The most interesting part of this DVD was extras, which include a number of alternate versions or extended scenes done for the television version. Yes, extended versions: some scenes edited for the movie were actually restored for TV. When does that ever happen any more?
No idea if “nigger” made it onto the TV; I expect not, given the other bits which did not. Particularly noted in the behind the scenes stuff was the campfire bean-eating scene, where they had to remove all the fart sounds, leaving the cowboys mysteriously standing up and sitting down repeatedly, in a weird slow motion dance. Also of note was Madeline Kahn’s character, whose last name (“Shtupp”, meaning “stuff” in Yiddish, a double entendre) couldn’t be said on TV, so she gets introduced as “Lili von…”.
(Side angle: while the use of “nigger” throughout the film was shocking and bizarre based on what we are used to today, stuff like the campfire farting scene slides by as trite and common juvenalia. But it isn’t, or at least it wasn’t: apparently this is the first movie fart joke of the sort. This is the prototype. Mel Brooks is to blame for all those fart jokes we endure in inane comedies today. Sigh.)
(Per IMDB trivia on the film, the fart sounds are from the old “soaped up armpit” method.)

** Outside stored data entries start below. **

Lemma remove_ok id s : sq_ok s → sq_ok (HDEL itemsKey id (ZREM queueKey id s)).
Proof.
  intros [Hq Hd Hi Hdi]. sq_keys. split.
  - intros j. redis_simpl. by apply same_dom_delete.
  - intros j. by redis_simpl.
  - intros j v. redis_simpl. intros [_ ?]%lookup_delete_Some. eauto.
  - intros j v. redis_simpl. eauto.
Qed.

Lemma rescore_ok id x s : is_Some (HALL itemsKey s !! id) → sq_ok s → sq_ok (ZADD queueKey x id s).
Proof.
  intros Hid [Hq Hd Hi Hdi]. sq_keys. split.
  - intros j. redis_simpl. destruct (decide (id = j)) as [->|]; simplify_map_eq; [|done].
    split; eauto.
  - intros j. by redis_simpl.
  - intros j v. redis_simpl. eauto.
  - intros j v. redis_simpl. eauto.
Qed.

Lemma orphan_ok id s : HALL itemsKey s !! id = None → sq_ok s → sq_ok (ZREM queueKey id s).
Proof.
  intros Hid [Hq Hd Hi Hdi]. sq_keys. split.
  - intros j. redis_simpl. destruct (decide (id = j)) as [->|]; [|by rewrite lookup_delete_ne].
    rewrite lookup_delete_eq, Hid. done.
  - intros j. by redis_simpl.
  - intros j v. redis_simpl. eauto.
  - intros j v. redis_simpl. eauto.
Qed.

Lemma dead_ok id x i s : sq_ok s → sq_ok (HSET dlqItemsKey id (SItem i) (ZADD dlqKey x id s)).
Proof.
  intros [Hq Hd Hi Hdi]. sq_keys. split.
  - intros j. by redis_simpl.
  - intros j. redis_simpl. by apply same_dom_insert.
  - intros j v. redis_simpl. eauto.
  - intros j v. redis_simpl. intros [[_ <-]|[_ ?]]%lookup_insert_Some; eauto.
Qed.

Lemma undead_ok id s : sq_ok s → sq_ok (HDEL dlqItemsKey id (ZREM dlqKey id s)).
Proof.
  intros [Hq Hd Hi Hdi]. sq_keys. split.
  - intros j. by redis_simpl.
  - intros j. redis_simpl. by apply same_dom_delete.
  - intros j v. redis_simpl. eauto.
  - intros j v. redis_simpl. intros [_ ?]%lookup_delete_Some. eauto.
Qed.

Lemma due_items_cons s p l :
  due_items s (p :: l) =
  option_list (v ← HGET itemsKey p.1 s; Some (p.1, v, p.2)) ++ due_items s l.
Proof. unfold due_items. simpl. by destruct (HGET itemsKey p.1 s). Qed.

Lemma due_items_ext s s' l : (∀ k, HALL k s' = HALL k s) → due_items s' l = due_items s l.
Proof.
  intros H. induction l as [|p l IH]; [done|]. rewrite !due_items_cons, IH. unfold HGET. by rewrite H.
Qed.

(** In a well-formed state the loop never fails, hands out the items of the due
    entries and pushes each into the future. *)
Lemma dequeue_loop_ok now l acc s :
  sq_ok s → Forall (λ p, p.2 ≤ now) l →
  ∃ s', dequeue_items_loop now l acc s = (Ok (acc ++ due_items s l), s') ∧
        sq_ok s' ∧ s' = foldl (λ s p, touch now p.1 s) s l ∧ (∀ k, HALL k s' = HALL k s).
Proof.
  intros Hok Hl. revert acc s Hok. induction Hl as [|[id x] l Hx Hl IH]; intros acc s Hok.
  { exists s. cbn [dequeue_items_loop foldl due_items omap list_omap].
    by rewrite (right_id_L [] (++)). }
  cbn [dequeue_items_loop foldl]. simpl in Hx. destruct (Z.ltb_spec now x); [lia|].
  rewrite due_items_cons. unfold touch. simpl. destruct (HGET itemsKey id s) as [v|] eqn:Ei; simpl.
  - destruct (ok_items s Hok id v Ei) as [i ->]. simpl.
    assert (∀ k, HALL k (ZADD queueKey (now + it_visibilityTimeoutMs i) id s) = HALL k s) as Hz
      by (intros; by redis_simpl).
    edestruct (IH (acc ++ [(id, SItem i, x)])) as (s' & E & Hok' & Hs' & Hh);
      [apply rescore_ok; [by eexists|exact Hok]|].
    exists s'. rewrite E, (due_items_ext _ _ _ Hz), <- (assoc_L (++)).
    split_and!; try done. intros k. by rewrite Hh.
  - assert (∀ k, HALL k (ZREM queueKey id s) = HALL k s) as Hz by (intros; by redis_simpl).
    edestruct (IH acc) as (s' & E & Hok' & Hs' & Hh); [by apply orphan_ok|].
    exists s'. rewrite E, (due_items_ext _ _ _ Hz). split_and!; try done. intros k. by rewrite Hh.
Qed.

Lemma dequeueItems_ok now count s :
  sq_ok s →
  let l := ZRANGEBYSCORE queueKey now count s in
  ∃ s', dequeueItems now count s = (Ok (due_items s l), s') ∧ sq_ok s' ∧
        s' = foldl (λ s p, touch now p.1 s) s l ∧ (∀ k, HALL k s' = HALL k s).
Proof.
  intros Hok l. apply (dequeue_loop_ok now l []); [done|].
  apply Forall_forall. intros [id x] Hin%ZRANGEBYSCORE_elem. by destruct Hin.
Qed.

(** An id without item has no entry. *)
Lemma no_item_no_entry id s : sq_ok s → HALL itemsKey s !! id = None → ZALL queueKey s !! id = None.
Proof.
  intros Hok Hno. destruct (ZALL queueKey s !! id) eqn:E; [|done].
  destruct (proj1 (ok_queue s Hok id)); [by eexists|]. congruence.
Qed.

Lemma enqueueOnce_ok now n1 id job item att av vt s :
  sq_ok s → sq_ok (enqueueOnce now n1 id job item att av vt s).2.
Proof.
  intros Hok. unfold enqueueOnce, enqueueItemOnce, HSETNX, HGET, new_item.
  destruct (truthy id); [|done]. destruct (HALL itemsKey s !! id) eqn:Ei; [done|]. simpl.
  unfold ZADD_NX, ZSCORE. redis_simpl. rewrite (no_item_no_entry _ _ Hok Ei).
  sq_keys. destruct Hok as [Hq Hd Hi Hdi]. split.
  - intros j. redis_simpl. by apply same_dom_insert.
  - intros j. by redis_simpl.
  - intros j v. redis_simpl. intros [[_ <-]|[_ ?]]%lookup_insert_Some; eauto.
  - intros j v. redis_simpl. eauto.
Qed.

In the end, Blazing Saddles is more of a curiosity today than a landmark, but Brooks is apparently working to recraft it for Broadway. Then again, I saw the original version of The Producers a couple weeks after seeing this, and compared to the stage version (I haven’t yet seen the movie version of the stage version), it also feels quite remote. Brooks did a fantastic job reconfiguring that film for the stage, so I have some hopes for Blazing Saddles on Broadway. (Then again, I didn’t think Young Frankenstein did all that great on stage.)
But God knows how he’s going to manage to get “Nobody move or the nigger gets it!” in there.